[Start of Attachment]
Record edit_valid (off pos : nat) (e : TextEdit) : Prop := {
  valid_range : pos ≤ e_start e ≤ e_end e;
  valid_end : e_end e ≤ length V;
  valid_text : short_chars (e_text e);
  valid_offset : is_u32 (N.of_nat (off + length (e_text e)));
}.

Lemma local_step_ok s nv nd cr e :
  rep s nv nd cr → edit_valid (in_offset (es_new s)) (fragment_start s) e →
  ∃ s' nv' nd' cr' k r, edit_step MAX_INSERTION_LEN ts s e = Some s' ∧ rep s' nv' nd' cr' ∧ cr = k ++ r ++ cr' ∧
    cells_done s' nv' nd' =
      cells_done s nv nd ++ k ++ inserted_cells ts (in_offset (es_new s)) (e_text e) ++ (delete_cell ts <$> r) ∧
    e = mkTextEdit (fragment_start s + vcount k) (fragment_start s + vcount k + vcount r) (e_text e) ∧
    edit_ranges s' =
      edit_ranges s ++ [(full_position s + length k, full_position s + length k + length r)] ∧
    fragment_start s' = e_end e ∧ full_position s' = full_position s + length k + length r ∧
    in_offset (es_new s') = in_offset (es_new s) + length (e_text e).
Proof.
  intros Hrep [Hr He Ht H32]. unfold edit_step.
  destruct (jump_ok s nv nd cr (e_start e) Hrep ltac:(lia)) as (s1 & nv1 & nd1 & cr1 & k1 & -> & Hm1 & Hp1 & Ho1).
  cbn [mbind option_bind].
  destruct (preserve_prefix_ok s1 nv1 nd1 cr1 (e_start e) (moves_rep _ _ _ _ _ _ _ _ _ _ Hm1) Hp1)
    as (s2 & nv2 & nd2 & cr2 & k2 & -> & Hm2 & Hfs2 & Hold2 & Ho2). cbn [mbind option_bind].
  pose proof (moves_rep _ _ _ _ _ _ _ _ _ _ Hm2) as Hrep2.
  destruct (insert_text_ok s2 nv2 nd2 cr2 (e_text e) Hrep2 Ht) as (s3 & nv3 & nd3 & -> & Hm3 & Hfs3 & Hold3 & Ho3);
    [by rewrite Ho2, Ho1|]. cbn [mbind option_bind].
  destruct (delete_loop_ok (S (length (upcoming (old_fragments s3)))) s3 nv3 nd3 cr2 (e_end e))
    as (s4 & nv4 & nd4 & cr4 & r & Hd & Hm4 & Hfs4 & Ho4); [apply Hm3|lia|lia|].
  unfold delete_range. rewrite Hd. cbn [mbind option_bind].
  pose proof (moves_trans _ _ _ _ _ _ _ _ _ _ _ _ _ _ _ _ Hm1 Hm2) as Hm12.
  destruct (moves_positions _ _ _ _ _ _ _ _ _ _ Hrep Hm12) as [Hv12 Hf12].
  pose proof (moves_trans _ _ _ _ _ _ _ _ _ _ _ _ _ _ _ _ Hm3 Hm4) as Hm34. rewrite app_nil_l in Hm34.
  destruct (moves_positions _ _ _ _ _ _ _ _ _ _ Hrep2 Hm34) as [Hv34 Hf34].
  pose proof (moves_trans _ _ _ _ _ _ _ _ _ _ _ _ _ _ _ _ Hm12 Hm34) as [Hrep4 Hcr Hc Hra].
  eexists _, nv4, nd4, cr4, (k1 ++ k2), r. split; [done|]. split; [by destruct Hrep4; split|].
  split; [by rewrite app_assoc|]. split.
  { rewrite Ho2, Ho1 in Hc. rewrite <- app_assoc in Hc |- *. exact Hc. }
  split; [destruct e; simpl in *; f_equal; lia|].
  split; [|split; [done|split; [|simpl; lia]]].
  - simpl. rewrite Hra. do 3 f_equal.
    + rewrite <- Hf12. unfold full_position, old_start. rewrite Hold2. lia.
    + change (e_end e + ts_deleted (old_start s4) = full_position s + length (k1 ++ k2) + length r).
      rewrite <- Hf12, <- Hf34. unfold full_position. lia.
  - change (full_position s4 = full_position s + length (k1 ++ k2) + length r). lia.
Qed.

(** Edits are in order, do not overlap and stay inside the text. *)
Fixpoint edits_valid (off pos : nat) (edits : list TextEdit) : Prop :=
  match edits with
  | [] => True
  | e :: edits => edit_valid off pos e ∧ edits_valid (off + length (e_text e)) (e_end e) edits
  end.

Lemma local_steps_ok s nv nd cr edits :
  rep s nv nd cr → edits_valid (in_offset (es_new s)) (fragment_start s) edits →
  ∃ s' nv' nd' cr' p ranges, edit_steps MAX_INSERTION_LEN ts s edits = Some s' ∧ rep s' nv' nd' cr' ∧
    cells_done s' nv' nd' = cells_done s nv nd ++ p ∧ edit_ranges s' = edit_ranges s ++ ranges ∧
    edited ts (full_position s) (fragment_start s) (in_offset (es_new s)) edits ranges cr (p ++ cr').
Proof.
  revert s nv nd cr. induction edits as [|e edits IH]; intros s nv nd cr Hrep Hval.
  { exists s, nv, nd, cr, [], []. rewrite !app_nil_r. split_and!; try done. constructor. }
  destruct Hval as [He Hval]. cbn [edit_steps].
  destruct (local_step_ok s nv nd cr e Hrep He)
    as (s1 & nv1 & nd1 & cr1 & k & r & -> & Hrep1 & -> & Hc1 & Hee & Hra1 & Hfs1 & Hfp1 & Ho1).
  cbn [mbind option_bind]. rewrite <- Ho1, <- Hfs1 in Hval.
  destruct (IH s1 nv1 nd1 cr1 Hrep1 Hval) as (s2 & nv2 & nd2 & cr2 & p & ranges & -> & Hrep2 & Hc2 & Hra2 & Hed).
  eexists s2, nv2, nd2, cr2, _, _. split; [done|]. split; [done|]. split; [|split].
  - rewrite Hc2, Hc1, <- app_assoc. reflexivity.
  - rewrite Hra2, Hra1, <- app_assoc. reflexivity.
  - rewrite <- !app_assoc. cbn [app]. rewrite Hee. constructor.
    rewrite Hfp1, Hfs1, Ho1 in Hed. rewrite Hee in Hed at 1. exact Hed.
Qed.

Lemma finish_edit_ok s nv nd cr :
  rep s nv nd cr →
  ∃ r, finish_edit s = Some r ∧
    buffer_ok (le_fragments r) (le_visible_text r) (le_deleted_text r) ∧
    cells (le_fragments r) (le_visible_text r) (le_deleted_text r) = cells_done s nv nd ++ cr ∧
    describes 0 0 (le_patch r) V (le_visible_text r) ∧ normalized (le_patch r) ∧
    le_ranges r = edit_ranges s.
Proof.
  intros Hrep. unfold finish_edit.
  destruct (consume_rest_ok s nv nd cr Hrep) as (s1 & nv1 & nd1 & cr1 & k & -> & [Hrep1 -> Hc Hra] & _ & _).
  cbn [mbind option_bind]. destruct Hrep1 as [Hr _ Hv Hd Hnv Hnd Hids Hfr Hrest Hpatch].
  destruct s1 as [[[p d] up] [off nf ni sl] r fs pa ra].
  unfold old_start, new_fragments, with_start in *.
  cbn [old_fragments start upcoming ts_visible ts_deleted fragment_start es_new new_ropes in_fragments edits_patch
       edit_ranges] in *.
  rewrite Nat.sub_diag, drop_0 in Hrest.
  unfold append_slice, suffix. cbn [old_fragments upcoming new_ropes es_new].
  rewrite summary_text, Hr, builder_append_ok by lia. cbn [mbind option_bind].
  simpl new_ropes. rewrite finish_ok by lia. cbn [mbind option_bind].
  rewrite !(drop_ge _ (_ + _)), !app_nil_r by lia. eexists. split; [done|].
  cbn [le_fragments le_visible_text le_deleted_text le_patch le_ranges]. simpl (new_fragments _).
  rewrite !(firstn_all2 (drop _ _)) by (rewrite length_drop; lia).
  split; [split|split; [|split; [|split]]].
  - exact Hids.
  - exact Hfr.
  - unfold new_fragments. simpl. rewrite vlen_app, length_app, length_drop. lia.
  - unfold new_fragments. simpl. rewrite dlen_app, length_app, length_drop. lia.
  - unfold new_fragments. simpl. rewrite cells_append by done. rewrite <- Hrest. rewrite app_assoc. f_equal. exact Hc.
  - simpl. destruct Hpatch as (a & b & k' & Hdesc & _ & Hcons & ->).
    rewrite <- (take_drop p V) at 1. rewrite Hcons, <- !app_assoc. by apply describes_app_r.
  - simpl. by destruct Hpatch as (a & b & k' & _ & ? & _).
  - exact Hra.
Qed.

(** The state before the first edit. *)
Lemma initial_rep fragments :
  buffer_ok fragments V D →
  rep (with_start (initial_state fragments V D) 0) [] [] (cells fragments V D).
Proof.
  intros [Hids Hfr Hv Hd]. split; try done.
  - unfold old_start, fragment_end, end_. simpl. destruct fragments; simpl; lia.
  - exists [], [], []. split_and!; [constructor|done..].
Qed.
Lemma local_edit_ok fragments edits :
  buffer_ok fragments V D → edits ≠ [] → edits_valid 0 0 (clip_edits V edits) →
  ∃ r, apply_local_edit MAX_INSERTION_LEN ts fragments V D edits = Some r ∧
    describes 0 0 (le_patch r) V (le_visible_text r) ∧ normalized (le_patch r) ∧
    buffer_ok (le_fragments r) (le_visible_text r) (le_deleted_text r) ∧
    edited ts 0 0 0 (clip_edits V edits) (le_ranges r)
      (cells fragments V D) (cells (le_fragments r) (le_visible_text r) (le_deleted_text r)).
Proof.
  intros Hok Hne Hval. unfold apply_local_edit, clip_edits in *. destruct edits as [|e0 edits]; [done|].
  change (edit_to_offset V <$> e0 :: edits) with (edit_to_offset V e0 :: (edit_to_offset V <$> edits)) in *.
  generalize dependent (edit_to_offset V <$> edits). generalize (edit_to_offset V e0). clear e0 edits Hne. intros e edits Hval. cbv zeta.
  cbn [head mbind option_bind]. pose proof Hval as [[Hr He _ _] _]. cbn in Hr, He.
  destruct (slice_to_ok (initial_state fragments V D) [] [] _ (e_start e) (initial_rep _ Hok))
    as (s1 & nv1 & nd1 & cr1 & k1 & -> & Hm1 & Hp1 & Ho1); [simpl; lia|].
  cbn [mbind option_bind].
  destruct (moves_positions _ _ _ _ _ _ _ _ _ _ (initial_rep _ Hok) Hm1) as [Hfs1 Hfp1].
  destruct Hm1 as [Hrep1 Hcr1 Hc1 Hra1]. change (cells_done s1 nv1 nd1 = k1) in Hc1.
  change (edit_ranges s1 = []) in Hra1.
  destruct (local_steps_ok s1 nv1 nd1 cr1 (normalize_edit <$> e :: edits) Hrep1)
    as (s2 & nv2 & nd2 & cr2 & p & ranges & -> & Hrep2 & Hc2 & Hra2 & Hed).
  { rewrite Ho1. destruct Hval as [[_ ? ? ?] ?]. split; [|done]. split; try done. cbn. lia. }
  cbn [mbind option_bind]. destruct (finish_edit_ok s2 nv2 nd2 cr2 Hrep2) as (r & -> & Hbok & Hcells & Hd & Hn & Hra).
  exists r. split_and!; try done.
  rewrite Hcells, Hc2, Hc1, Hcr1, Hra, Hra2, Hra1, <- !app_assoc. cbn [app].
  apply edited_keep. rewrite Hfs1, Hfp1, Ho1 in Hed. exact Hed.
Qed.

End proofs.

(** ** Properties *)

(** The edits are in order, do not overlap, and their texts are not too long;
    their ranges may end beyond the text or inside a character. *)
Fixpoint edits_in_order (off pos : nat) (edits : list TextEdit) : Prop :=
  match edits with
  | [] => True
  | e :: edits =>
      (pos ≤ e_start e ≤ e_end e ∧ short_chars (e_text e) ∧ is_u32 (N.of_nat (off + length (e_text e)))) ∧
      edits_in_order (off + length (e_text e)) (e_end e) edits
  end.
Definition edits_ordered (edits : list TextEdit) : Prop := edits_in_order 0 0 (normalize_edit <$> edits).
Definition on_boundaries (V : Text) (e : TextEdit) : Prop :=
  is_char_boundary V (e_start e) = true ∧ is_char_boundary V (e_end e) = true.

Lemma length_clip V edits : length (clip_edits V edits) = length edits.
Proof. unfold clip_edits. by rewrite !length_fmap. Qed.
[End of Attachment]
▸ EXERCISE DETAILS:
Check each line above for the string "overlap", then copy the ones that have it.

▸ OUTPUT:
(** Edits are in order, do not overlap and stay inside the text. *)
(** The edits are in order, do not overlap, and their texts are not too long;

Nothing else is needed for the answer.